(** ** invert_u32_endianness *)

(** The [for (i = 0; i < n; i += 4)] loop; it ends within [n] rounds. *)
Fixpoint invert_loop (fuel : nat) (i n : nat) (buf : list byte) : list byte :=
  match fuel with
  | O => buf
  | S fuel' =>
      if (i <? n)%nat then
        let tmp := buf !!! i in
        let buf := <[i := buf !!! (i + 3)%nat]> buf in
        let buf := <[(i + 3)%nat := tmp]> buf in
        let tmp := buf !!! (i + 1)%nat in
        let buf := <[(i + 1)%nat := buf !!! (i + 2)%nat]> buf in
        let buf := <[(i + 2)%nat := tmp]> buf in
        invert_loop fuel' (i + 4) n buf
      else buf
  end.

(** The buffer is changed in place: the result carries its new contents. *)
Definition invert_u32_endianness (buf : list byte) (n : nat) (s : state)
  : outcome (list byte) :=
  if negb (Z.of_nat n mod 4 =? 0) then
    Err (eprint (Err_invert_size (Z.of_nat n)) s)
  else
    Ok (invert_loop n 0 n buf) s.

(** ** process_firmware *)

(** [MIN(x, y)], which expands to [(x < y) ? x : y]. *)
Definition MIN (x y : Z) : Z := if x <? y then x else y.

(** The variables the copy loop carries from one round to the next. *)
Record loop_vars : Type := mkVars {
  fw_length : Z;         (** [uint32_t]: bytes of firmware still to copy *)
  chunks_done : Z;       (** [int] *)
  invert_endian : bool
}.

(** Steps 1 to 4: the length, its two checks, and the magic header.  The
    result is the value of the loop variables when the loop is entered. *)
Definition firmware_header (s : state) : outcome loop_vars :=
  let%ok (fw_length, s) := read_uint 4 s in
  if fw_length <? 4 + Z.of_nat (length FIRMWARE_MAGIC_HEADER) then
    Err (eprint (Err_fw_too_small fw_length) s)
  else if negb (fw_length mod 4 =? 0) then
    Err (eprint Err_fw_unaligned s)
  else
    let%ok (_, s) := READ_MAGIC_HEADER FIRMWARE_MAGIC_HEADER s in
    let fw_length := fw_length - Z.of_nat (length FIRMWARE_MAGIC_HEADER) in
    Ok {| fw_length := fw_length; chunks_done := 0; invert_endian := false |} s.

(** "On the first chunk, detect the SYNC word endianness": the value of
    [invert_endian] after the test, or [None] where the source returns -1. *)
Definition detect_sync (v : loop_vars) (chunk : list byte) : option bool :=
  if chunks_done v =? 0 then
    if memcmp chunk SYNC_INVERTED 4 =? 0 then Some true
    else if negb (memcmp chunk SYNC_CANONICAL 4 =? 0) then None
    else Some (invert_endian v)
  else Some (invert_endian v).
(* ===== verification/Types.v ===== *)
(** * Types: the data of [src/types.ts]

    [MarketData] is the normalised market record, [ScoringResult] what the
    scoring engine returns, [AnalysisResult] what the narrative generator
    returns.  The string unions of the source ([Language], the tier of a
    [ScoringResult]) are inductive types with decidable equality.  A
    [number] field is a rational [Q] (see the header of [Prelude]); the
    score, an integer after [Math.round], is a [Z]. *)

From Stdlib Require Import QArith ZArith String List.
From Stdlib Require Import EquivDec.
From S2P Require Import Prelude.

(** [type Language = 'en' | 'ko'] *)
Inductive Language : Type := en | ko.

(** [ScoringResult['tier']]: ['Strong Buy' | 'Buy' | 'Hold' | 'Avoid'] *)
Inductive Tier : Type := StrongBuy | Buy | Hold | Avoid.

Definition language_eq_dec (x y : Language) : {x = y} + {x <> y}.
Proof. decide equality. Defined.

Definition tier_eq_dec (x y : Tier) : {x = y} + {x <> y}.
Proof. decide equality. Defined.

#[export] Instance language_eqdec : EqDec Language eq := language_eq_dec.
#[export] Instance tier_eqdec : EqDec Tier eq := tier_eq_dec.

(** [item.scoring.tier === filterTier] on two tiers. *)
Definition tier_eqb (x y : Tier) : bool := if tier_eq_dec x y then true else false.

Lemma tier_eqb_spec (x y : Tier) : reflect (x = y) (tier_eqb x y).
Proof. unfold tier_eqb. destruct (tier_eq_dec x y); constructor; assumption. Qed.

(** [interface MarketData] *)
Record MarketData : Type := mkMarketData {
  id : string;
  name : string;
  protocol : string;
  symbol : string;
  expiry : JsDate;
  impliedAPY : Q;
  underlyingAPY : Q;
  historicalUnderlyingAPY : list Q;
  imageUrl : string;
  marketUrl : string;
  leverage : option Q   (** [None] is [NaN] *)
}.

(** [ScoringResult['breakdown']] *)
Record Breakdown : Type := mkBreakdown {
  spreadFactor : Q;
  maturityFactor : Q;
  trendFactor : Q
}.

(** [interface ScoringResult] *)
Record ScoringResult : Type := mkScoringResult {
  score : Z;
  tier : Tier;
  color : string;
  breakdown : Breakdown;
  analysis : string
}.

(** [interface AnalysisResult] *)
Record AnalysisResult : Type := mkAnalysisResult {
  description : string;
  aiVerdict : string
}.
-*-
**Your goal**
Return word for word the lines above from the line with "(** The buffer" to the line with "Ok (invert_loop n 0 n buf) s.", including both and leaving out all others.

**Answer box**
(** The buffer is changed in place: the result carries its new contents. *)
Definition invert_u32_endianness (buf : list byte) (n : nat) (s : state)
  : outcome (list byte) :=
  if negb (Z.of_nat n mod 4 =? 0) then
    Err (eprint (Err_invert_size (Z.of_nat n)) s)
  else
    Ok (invert_loop n 0 n buf) s.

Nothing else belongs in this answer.